▶ [TASK DESCRIPTION]
Copy out every line of the data that has the word "raises" somewhere in it.

##### GIVEN RECORDS #####

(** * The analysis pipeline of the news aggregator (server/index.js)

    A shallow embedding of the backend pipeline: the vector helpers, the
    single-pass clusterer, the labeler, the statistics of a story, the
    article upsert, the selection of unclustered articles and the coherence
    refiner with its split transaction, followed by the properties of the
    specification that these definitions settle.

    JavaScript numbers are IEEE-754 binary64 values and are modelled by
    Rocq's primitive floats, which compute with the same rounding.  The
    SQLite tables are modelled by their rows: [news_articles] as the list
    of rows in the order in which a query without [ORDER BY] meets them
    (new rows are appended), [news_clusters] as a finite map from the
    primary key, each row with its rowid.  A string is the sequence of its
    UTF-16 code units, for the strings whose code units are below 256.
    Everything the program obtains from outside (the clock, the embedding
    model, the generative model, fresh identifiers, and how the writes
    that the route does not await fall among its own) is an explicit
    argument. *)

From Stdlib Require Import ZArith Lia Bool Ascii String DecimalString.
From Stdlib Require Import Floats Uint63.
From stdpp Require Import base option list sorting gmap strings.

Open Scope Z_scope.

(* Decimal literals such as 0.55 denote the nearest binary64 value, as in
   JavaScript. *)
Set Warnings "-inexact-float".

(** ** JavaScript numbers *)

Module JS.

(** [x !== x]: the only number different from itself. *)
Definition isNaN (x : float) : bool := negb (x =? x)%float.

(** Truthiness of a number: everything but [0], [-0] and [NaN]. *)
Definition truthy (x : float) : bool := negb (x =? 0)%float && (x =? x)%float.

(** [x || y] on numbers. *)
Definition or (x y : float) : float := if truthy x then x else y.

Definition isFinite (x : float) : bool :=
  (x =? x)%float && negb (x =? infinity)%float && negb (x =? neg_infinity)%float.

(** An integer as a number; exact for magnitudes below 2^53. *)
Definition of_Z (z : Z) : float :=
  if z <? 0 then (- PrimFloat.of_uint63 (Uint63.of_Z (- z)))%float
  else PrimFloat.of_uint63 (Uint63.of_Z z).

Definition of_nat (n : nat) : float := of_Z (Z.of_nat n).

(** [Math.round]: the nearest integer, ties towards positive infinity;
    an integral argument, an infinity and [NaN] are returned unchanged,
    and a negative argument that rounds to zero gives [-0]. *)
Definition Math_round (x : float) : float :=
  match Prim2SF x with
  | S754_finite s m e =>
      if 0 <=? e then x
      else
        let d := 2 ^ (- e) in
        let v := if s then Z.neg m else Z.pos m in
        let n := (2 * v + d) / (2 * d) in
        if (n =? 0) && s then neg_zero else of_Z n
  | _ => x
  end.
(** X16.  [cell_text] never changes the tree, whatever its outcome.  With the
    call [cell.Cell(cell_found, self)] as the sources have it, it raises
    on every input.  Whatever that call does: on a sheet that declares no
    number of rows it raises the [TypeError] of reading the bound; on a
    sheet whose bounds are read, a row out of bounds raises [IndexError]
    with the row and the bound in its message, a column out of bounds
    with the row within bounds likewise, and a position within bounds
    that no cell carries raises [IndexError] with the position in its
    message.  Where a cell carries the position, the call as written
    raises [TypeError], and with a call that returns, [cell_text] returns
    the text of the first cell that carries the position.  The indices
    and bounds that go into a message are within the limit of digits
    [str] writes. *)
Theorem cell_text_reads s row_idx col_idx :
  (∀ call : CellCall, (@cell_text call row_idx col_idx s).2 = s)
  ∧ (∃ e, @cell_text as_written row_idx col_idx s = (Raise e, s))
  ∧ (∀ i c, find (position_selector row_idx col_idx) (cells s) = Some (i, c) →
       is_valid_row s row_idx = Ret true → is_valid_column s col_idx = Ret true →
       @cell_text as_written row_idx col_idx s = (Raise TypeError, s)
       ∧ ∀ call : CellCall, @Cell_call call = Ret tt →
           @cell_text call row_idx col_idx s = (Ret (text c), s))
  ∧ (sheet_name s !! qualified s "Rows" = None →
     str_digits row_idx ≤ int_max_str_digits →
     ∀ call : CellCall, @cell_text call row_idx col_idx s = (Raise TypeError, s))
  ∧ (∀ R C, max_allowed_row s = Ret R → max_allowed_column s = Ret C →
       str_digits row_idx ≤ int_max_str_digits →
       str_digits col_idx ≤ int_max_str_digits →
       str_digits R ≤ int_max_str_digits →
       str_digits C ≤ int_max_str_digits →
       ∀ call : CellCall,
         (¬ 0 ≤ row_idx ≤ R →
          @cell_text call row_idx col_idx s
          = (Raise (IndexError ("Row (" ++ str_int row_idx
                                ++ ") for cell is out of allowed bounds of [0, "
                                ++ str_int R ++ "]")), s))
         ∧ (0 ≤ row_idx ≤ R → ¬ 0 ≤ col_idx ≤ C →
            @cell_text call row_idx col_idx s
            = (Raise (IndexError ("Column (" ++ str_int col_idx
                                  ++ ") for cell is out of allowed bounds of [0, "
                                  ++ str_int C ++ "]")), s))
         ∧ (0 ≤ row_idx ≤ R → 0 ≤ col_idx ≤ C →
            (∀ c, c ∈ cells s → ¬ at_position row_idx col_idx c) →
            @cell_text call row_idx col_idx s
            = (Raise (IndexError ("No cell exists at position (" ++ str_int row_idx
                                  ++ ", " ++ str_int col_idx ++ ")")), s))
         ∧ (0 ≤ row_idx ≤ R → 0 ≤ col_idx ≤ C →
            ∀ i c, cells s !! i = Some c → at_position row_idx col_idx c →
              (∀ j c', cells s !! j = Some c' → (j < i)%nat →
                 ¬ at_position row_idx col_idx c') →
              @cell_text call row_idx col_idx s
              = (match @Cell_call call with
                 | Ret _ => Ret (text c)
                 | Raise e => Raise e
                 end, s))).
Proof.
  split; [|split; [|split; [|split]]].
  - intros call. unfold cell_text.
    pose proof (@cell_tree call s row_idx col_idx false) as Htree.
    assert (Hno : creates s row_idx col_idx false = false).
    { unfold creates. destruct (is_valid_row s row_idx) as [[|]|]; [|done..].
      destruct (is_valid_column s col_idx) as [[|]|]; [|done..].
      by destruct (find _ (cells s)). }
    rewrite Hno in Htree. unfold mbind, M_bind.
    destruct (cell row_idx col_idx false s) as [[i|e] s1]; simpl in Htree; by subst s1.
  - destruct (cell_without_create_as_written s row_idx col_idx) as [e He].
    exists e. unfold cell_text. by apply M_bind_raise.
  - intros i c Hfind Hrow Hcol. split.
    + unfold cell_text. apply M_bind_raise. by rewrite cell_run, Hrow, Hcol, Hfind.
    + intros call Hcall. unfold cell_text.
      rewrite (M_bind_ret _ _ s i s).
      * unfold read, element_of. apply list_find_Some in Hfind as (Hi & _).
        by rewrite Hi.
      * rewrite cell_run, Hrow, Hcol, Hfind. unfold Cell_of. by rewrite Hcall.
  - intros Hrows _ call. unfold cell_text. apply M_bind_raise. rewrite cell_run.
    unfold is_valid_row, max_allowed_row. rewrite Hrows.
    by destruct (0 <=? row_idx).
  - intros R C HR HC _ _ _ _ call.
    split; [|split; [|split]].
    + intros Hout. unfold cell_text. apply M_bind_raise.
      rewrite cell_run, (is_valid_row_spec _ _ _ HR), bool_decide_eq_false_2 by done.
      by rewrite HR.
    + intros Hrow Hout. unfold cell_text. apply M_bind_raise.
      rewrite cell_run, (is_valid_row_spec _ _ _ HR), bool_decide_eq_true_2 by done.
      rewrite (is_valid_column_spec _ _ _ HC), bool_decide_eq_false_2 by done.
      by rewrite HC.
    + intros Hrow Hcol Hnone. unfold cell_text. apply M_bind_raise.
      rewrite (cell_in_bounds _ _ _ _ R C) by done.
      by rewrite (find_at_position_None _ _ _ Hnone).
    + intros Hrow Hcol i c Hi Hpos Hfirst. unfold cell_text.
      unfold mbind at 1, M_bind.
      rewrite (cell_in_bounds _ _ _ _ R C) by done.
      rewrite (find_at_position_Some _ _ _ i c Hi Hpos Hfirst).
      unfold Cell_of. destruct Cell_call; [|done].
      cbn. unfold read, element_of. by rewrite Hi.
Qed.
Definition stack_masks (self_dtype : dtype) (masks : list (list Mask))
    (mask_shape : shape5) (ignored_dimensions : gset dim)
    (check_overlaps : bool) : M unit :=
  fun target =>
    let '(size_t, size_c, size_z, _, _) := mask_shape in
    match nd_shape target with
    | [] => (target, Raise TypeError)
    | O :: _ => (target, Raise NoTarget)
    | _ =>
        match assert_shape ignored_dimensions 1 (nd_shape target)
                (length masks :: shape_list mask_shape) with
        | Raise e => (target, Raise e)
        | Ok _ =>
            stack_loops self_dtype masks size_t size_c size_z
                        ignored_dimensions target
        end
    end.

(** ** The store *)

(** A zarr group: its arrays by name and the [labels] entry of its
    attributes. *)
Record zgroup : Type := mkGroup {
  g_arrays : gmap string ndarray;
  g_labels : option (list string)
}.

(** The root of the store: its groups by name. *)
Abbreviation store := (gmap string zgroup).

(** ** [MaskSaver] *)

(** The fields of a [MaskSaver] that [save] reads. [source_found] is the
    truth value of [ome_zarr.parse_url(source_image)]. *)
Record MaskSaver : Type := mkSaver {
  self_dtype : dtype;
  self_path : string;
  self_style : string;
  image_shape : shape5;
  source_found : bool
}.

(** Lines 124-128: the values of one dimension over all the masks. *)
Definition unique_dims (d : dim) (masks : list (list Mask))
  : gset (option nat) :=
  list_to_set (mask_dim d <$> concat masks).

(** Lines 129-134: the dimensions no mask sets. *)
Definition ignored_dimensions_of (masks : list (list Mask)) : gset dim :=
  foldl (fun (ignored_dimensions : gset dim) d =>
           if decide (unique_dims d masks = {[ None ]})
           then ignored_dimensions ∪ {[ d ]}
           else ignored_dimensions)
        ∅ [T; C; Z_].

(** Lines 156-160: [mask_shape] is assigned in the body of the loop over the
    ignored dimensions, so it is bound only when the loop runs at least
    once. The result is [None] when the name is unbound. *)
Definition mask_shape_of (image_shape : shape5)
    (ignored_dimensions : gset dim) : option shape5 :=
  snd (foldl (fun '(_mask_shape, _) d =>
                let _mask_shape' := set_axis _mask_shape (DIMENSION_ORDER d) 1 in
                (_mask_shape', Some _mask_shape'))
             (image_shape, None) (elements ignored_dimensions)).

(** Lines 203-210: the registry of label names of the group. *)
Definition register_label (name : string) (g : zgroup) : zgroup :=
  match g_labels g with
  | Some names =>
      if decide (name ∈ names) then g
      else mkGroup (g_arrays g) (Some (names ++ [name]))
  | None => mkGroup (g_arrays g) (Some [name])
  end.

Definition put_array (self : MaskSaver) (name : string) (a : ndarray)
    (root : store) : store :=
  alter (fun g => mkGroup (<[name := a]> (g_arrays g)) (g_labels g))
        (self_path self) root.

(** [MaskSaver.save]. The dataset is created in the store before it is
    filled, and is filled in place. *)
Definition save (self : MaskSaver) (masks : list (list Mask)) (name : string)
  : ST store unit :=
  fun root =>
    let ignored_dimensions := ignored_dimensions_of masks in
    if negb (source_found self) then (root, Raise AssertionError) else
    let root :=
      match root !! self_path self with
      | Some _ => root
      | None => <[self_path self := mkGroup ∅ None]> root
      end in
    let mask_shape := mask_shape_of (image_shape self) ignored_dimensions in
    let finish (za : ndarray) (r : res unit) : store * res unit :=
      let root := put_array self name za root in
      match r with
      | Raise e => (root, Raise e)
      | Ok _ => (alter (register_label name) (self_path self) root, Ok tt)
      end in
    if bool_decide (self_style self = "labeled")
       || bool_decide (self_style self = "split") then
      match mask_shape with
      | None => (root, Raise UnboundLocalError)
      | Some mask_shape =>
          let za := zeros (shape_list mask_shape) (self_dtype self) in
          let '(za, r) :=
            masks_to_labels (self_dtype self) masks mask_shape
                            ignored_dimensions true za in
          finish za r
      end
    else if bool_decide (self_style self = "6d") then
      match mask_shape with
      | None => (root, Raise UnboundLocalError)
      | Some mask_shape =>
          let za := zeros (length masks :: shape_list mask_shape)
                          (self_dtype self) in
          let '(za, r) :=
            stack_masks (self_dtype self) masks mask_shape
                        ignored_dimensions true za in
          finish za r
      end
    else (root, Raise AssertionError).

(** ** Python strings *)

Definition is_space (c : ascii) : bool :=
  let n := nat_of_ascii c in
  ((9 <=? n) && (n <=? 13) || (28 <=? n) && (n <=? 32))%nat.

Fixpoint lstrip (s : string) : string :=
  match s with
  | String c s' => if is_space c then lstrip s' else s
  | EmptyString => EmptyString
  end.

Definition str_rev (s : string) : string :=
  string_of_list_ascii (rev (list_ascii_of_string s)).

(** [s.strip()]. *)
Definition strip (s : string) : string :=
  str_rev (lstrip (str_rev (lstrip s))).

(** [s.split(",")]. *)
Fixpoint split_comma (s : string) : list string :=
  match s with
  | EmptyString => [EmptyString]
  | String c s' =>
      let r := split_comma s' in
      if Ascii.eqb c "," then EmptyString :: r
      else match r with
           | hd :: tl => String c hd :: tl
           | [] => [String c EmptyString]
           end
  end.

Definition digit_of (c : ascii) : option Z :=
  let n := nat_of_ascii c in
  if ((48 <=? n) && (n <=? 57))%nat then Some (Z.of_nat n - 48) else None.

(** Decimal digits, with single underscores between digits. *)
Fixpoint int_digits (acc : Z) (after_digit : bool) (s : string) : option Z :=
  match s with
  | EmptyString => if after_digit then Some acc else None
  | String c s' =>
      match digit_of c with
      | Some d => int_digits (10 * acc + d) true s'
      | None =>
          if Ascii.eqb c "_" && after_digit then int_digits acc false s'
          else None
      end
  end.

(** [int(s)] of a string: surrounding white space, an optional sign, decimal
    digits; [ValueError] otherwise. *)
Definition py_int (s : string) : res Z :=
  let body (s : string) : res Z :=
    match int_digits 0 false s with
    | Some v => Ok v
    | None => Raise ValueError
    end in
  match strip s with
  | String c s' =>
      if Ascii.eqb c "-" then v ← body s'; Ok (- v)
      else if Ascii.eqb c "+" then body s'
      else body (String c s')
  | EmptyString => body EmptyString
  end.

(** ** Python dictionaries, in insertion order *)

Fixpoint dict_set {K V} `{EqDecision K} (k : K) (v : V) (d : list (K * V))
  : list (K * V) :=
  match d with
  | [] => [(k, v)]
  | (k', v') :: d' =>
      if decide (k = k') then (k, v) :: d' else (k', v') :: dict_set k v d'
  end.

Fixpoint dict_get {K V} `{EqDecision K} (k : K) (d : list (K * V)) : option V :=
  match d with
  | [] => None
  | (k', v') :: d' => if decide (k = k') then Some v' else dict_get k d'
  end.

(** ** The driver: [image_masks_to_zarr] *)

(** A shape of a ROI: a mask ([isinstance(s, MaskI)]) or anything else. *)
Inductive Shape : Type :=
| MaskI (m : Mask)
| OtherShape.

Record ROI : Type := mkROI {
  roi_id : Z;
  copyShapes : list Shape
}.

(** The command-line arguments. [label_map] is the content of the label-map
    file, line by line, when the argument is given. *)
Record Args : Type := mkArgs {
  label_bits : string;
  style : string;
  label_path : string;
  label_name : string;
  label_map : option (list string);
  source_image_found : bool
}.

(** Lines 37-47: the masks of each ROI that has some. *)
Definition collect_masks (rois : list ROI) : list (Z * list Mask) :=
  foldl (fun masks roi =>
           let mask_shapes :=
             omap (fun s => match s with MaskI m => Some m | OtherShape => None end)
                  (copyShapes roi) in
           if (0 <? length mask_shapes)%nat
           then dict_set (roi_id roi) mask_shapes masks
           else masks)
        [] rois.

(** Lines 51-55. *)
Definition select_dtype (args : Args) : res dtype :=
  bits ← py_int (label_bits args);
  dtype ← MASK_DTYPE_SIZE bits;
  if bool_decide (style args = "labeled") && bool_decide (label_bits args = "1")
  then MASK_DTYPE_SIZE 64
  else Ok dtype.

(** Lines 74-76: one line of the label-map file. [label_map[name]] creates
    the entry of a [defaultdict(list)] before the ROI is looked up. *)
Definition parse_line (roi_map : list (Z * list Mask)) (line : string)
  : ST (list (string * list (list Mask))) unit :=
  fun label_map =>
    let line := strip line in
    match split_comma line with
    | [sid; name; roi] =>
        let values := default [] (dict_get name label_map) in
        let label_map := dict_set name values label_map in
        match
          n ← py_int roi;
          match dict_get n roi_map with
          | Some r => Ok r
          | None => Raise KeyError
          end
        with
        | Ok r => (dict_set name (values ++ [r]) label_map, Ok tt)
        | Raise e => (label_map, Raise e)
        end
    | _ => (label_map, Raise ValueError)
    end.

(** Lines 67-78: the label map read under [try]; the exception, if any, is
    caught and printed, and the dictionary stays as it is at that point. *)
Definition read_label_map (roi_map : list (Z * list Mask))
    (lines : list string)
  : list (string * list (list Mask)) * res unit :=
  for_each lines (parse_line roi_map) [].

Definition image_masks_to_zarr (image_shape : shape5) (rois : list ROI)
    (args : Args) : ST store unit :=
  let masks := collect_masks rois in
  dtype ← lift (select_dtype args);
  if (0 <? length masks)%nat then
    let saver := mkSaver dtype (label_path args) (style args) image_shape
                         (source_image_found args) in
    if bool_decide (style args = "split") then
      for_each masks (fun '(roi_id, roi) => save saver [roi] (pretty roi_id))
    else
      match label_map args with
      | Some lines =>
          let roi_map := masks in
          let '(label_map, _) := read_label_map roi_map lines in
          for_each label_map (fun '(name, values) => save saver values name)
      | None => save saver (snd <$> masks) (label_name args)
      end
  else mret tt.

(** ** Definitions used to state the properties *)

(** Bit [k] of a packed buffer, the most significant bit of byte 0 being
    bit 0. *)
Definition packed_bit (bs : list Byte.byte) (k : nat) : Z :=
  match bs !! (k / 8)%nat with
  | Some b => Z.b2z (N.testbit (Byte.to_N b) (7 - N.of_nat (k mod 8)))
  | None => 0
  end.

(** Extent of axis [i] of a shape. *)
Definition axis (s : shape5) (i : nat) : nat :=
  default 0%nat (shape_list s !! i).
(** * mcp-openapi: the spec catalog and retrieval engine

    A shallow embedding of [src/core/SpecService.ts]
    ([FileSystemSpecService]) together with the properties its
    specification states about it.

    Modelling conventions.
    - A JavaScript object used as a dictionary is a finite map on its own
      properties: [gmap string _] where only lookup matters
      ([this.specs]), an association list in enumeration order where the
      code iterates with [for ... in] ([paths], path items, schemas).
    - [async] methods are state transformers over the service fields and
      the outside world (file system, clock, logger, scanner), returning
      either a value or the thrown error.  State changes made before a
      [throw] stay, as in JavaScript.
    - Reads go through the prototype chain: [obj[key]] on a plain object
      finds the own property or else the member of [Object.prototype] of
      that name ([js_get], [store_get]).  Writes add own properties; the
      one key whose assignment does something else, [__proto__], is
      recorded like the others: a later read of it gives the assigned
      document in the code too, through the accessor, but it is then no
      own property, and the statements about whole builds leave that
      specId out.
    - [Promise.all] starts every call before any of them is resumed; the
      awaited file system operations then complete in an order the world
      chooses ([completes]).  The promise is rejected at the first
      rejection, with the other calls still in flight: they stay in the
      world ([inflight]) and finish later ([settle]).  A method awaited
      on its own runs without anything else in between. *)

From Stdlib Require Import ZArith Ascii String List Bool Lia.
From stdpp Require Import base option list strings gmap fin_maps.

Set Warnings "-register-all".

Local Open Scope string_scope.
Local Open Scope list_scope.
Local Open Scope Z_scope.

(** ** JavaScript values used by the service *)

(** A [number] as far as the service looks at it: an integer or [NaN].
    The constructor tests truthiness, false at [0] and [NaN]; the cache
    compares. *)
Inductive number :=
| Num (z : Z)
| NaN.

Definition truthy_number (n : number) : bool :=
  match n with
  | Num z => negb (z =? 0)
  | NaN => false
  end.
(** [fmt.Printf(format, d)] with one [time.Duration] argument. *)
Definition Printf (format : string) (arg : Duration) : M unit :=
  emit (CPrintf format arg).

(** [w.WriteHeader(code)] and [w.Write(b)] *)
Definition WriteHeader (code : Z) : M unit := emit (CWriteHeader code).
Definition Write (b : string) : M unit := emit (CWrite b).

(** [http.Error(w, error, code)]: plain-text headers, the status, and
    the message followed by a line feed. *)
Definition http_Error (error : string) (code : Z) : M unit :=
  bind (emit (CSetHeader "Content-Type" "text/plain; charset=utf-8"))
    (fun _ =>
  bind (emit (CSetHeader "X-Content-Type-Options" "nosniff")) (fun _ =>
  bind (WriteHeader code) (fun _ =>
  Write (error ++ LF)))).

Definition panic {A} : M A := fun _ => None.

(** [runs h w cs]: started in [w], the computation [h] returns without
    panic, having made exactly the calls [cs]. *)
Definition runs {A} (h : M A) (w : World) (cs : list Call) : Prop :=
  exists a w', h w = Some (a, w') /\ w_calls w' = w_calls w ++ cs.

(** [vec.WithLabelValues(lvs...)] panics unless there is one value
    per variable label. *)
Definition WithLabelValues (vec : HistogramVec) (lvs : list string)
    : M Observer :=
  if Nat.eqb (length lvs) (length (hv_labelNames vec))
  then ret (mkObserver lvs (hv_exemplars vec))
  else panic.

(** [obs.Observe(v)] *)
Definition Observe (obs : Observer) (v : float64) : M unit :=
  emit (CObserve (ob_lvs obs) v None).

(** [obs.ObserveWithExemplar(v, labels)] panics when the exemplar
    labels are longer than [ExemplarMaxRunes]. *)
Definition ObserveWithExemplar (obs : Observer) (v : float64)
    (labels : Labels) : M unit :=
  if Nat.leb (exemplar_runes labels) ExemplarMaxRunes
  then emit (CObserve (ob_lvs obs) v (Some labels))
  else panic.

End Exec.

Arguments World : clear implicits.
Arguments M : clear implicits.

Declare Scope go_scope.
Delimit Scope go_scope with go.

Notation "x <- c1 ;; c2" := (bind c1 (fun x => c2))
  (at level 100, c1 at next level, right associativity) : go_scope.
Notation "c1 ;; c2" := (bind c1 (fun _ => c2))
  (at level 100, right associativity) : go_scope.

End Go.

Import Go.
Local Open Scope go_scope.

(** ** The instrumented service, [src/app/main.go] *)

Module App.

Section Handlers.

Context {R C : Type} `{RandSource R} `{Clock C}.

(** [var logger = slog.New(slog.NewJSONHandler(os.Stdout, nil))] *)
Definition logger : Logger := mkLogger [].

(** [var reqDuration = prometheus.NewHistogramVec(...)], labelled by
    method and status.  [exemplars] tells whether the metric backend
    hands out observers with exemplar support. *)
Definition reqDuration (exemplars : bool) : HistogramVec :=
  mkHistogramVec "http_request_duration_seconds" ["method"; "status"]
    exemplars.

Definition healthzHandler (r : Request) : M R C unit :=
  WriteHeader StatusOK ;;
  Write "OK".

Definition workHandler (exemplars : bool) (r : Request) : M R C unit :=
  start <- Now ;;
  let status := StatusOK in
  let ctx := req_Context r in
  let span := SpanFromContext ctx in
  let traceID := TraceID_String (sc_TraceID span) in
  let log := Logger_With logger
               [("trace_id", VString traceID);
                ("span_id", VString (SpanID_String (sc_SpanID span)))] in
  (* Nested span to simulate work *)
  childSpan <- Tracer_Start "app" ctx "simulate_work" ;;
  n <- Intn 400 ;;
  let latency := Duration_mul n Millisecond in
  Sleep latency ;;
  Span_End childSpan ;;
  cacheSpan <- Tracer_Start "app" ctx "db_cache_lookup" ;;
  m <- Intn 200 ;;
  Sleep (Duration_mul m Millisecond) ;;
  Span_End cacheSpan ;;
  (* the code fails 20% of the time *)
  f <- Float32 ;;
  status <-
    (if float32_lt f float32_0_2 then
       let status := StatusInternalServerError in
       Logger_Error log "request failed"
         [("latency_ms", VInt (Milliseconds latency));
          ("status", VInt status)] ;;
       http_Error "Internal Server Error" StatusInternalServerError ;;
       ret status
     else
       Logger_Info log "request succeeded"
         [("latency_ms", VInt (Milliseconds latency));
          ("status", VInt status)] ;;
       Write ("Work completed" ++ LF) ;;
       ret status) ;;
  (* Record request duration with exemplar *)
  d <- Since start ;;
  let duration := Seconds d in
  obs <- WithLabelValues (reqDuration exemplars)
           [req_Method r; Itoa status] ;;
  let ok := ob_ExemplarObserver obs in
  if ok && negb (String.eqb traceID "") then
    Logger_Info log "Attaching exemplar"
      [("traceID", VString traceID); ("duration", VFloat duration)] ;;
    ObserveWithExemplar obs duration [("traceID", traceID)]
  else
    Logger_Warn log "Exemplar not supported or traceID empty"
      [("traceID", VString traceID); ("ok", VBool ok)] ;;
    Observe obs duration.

#####

▶ [ANSWER SPACE]
    call [cell.Cell(cell_found, self)] as the sources have it, it raises
    number of rows it raises the [TypeError] of reading the bound; on a
    sheet whose bounds are read, a row out of bounds raises [IndexError]
    that no cell carries raises [IndexError] with the position in its
    raises [TypeError], and with a call that returns, [cell_text] returns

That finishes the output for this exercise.